--- Data extracted from a collection ---

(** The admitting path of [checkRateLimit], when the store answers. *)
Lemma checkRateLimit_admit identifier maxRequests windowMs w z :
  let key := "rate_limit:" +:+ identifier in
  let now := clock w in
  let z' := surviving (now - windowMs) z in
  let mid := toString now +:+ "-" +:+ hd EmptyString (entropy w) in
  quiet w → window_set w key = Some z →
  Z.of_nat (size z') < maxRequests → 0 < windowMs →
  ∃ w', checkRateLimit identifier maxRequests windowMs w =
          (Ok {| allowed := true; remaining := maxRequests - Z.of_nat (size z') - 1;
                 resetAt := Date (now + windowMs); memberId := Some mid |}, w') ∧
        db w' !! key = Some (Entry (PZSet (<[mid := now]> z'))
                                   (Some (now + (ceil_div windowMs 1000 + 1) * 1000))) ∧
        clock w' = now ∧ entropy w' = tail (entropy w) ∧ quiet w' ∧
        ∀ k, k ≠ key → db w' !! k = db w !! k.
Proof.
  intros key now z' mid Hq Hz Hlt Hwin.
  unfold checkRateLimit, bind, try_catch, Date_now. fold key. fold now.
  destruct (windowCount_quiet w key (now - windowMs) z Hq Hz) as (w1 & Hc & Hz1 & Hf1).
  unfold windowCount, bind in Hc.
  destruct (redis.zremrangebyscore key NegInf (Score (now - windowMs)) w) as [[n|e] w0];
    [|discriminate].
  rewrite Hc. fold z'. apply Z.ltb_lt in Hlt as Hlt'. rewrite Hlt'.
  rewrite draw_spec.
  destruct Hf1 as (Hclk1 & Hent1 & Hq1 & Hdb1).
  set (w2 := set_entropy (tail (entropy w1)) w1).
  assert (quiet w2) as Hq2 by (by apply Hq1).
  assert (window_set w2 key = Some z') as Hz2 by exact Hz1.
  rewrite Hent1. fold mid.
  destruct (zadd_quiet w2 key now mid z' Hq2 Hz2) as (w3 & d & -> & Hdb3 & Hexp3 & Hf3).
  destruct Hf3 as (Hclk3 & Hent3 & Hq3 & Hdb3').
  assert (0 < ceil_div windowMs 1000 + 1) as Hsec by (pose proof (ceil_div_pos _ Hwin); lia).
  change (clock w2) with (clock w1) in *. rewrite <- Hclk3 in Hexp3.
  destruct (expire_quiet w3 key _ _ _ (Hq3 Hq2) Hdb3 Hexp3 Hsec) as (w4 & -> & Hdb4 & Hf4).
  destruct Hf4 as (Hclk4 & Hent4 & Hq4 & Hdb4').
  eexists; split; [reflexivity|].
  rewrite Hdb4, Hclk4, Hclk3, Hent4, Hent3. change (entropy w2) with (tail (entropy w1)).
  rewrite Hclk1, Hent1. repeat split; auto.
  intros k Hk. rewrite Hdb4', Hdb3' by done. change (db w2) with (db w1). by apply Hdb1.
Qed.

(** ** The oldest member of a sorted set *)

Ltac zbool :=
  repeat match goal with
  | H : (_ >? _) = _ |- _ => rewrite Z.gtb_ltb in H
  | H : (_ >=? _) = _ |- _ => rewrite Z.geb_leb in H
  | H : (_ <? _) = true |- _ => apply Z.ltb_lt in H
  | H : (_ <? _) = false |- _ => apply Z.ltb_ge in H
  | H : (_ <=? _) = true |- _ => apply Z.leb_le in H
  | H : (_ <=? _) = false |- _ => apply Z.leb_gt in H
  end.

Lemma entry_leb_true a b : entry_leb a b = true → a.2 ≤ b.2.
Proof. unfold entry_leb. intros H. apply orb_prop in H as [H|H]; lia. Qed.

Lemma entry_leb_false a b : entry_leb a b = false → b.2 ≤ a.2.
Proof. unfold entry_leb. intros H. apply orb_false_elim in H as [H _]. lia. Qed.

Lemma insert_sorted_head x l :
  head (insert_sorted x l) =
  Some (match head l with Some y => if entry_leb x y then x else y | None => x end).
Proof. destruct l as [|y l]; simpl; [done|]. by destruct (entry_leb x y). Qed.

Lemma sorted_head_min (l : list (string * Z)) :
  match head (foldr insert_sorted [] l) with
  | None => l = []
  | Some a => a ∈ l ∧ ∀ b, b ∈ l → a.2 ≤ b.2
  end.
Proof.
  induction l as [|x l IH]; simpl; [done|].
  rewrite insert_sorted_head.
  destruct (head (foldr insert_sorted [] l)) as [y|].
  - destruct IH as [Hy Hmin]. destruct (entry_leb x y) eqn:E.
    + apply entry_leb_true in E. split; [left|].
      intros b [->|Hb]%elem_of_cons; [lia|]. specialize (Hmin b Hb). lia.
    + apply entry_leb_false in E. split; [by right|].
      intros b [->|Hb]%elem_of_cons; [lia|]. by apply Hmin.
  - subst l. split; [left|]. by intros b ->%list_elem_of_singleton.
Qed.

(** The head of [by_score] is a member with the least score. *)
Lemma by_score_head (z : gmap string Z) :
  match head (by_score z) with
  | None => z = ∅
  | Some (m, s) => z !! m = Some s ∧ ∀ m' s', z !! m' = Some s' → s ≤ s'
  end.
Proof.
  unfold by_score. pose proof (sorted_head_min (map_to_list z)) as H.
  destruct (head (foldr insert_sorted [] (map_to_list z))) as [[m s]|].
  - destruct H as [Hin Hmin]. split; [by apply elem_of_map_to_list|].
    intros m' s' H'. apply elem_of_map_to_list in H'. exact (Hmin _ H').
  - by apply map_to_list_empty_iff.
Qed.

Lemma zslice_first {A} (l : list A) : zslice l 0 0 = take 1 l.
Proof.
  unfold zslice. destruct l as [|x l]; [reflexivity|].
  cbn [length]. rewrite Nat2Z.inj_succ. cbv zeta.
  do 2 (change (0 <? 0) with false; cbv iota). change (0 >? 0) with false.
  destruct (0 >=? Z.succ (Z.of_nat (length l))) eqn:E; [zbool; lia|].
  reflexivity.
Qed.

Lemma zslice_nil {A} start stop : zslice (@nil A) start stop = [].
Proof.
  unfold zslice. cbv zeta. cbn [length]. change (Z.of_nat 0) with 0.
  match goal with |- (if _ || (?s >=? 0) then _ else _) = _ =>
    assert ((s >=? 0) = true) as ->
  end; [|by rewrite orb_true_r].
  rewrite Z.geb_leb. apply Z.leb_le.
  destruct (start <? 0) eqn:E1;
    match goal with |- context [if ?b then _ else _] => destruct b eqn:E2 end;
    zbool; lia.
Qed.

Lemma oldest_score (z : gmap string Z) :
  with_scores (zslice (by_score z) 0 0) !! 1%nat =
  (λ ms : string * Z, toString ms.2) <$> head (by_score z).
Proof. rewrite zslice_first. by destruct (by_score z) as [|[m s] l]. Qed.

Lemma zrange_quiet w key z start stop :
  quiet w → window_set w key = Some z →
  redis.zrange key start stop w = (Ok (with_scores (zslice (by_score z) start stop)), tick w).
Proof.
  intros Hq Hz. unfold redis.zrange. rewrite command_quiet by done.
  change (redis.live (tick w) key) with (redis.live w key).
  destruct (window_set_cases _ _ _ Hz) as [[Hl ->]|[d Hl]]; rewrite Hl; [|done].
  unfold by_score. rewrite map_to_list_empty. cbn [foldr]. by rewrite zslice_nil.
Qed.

--- ASSIGNED TASK ---
Retype each line above exactly as written.

--- ANSWER SECTION ---
(** The admitting path of [checkRateLimit], when the store answers. *)
Lemma checkRateLimit_admit identifier maxRequests windowMs w z :
  let key := "rate_limit:" +:+ identifier in
  let now := clock w in
  let z' := surviving (now - windowMs) z in
  let mid := toString now +:+ "-" +:+ hd EmptyString (entropy w) in
  quiet w → window_set w key = Some z →
  Z.of_nat (size z') < maxRequests → 0 < windowMs →
  ∃ w', checkRateLimit identifier maxRequests windowMs w =
          (Ok {| allowed := true; remaining := maxRequests - Z.of_nat (size z') - 1;
                 resetAt := Date (now + windowMs); memberId := Some mid |}, w') ∧
        db w' !! key = Some (Entry (PZSet (<[mid := now]> z'))
                                   (Some (now + (ceil_div windowMs 1000 + 1) * 1000))) ∧
        clock w' = now ∧ entropy w' = tail (entropy w) ∧ quiet w' ∧
        ∀ k, k ≠ key → db w' !! k = db w !! k.
Proof.
  intros key now z' mid Hq Hz Hlt Hwin.
  unfold checkRateLimit, bind, try_catch, Date_now. fold key. fold now.
  destruct (windowCount_quiet w key (now - windowMs) z Hq Hz) as (w1 & Hc & Hz1 & Hf1).
  unfold windowCount, bind in Hc.
  destruct (redis.zremrangebyscore key NegInf (Score (now - windowMs)) w) as [[n|e] w0];
    [|discriminate].
  rewrite Hc. fold z'. apply Z.ltb_lt in Hlt as Hlt'. rewrite Hlt'.
  rewrite draw_spec.
  destruct Hf1 as (Hclk1 & Hent1 & Hq1 & Hdb1).
  set (w2 := set_entropy (tail (entropy w1)) w1).
  assert (quiet w2) as Hq2 by (by apply Hq1).
  assert (window_set w2 key = Some z') as Hz2 by exact Hz1.
  rewrite Hent1. fold mid.
  destruct (zadd_quiet w2 key now mid z' Hq2 Hz2) as (w3 & d & -> & Hdb3 & Hexp3 & Hf3).
  destruct Hf3 as (Hclk3 & Hent3 & Hq3 & Hdb3').
  assert (0 < ceil_div windowMs 1000 + 1) as Hsec by (pose proof (ceil_div_pos _ Hwin); lia).
  change (clock w2) with (clock w1) in *. rewrite <- Hclk3 in Hexp3.
  destruct (expire_quiet w3 key _ _ _ (Hq3 Hq2) Hdb3 Hexp3 Hsec) as (w4 & -> & Hdb4 & Hf4).
  destruct Hf4 as (Hclk4 & Hent4 & Hq4 & Hdb4').
  eexists; split; [reflexivity|].
  rewrite Hdb4, Hclk4, Hclk3, Hent4, Hent3. change (entropy w2) with (tail (entropy w1)).
  rewrite Hclk1, Hent1. repeat split; auto.
  intros k Hk. rewrite Hdb4', Hdb3' by done. change (db w2) with (db w1). by apply Hdb1.
Qed.

(** ** The oldest member of a sorted set *)

Ltac zbool :=
  repeat match goal with
  | H : (_ >? _) = _ |- _ => rewrite Z.gtb_ltb in H
  | H : (_ >=? _) = _ |- _ => rewrite Z.geb_leb in H
  | H : (_ <? _) = true |- _ => apply Z.ltb_lt in H
  | H : (_ <? _) = false |- _ => apply Z.ltb_ge in H
  | H : (_ <=? _) = true |- _ => apply Z.leb_le in H
  | H : (_ <=? _) = false |- _ => apply Z.leb_gt in H
  end.

Lemma entry_leb_true a b : entry_leb a b = true → a.2 ≤ b.2.
Proof. unfold entry_leb. intros H. apply orb_prop in H as [H|H]; lia. Qed.

Lemma entry_leb_false a b : entry_leb a b = false → b.2 ≤ a.2.
Proof. unfold entry_leb. intros H. apply orb_false_elim in H as [H _]. lia. Qed.

Lemma insert_sorted_head x l :
  head (insert_sorted x l) =
  Some (match head l with Some y => if entry_leb x y then x else y | None => x end).
Proof. destruct l as [|y l]; simpl; [done|]. by destruct (entry_leb x y). Qed.

Lemma sorted_head_min (l : list (string * Z)) :
  match head (foldr insert_sorted [] l) with
  | None => l = []
  | Some a => a ∈ l ∧ ∀ b, b ∈ l → a.2 ≤ b.2
  end.
Proof.
  induction l as [|x l IH]; simpl; [done|].
  rewrite insert_sorted_head.
  destruct (head (foldr insert_sorted [] l)) as [y|].
  - destruct IH as [Hy Hmin]. destruct (entry_leb x y) eqn:E.
    + apply entry_leb_true in E. split; [left|].
      intros b [->|Hb]%elem_of_cons; [lia|]. specialize (Hmin b Hb). lia.
    + apply entry_leb_false in E. split; [by right|].
      intros b [->|Hb]%elem_of_cons; [lia|]. by apply Hmin.
  - subst l. split; [left|]. by intros b ->%list_elem_of_singleton.
Qed.

(** The head of [by_score] is a member with the least score. *)
Lemma by_score_head (z : gmap string Z) :
  match head (by_score z) with
  | None => z = ∅
  | Some (m, s) => z !! m = Some s ∧ ∀ m' s', z !! m' = Some s' → s ≤ s'
  end.
Proof.
  unfold by_score. pose proof (sorted_head_min (map_to_list z)) as H.
  destruct (head (foldr insert_sorted [] (map_to_list z))) as [[m s]|].
  - destruct H as [Hin Hmin]. split; [by apply elem_of_map_to_list|].
    intros m' s' H'. apply elem_of_map_to_list in H'. exact (Hmin _ H').
  - by apply map_to_list_empty_iff.
Qed.

Lemma zslice_first {A} (l : list A) : zslice l 0 0 = take 1 l.
Proof.
  unfold zslice. destruct l as [|x l]; [reflexivity|].
  cbn [length]. rewrite Nat2Z.inj_succ. cbv zeta.
  do 2 (change (0 <? 0) with false; cbv iota). change (0 >? 0) with false.
  destruct (0 >=? Z.succ (Z.of_nat (length l))) eqn:E; [zbool; lia|].
  reflexivity.
Qed.

Lemma zslice_nil {A} start stop : zslice (@nil A) start stop = [].
Proof.
  unfold zslice. cbv zeta. cbn [length]. change (Z.of_nat 0) with 0.
  match goal with |- (if _ || (?s >=? 0) then _ else _) = _ =>
    assert ((s >=? 0) = true) as ->
  end; [|by rewrite orb_true_r].
  rewrite Z.geb_leb. apply Z.leb_le.
  destruct (start <? 0) eqn:E1;
    match goal with |- context [if ?b then _ else _] => destruct b eqn:E2 end;
    zbool; lia.
Qed.

Lemma oldest_score (z : gmap string Z) :
  with_scores (zslice (by_score z) 0 0) !! 1%nat =
  (λ ms : string * Z, toString ms.2) <$> head (by_score z).
Proof. rewrite zslice_first. by destruct (by_score z) as [|[m s] l]. Qed.

Lemma zrange_quiet w key z start stop :
  quiet w → window_set w key = Some z →
  redis.zrange key start stop w = (Ok (with_scores (zslice (by_score z) start stop)), tick w).
Proof.
  intros Hq Hz. unfold redis.zrange. rewrite command_quiet by done.
  change (redis.live (tick w) key) with (redis.live w key).
  destruct (window_set_cases _ _ _ Hz) as [[Hl ->]|[d Hl]]; rewrite Hl; [|done].
  unfold by_score. rewrite map_to_list_empty. cbn [foldr]. by rewrite zslice_nil.
Qed.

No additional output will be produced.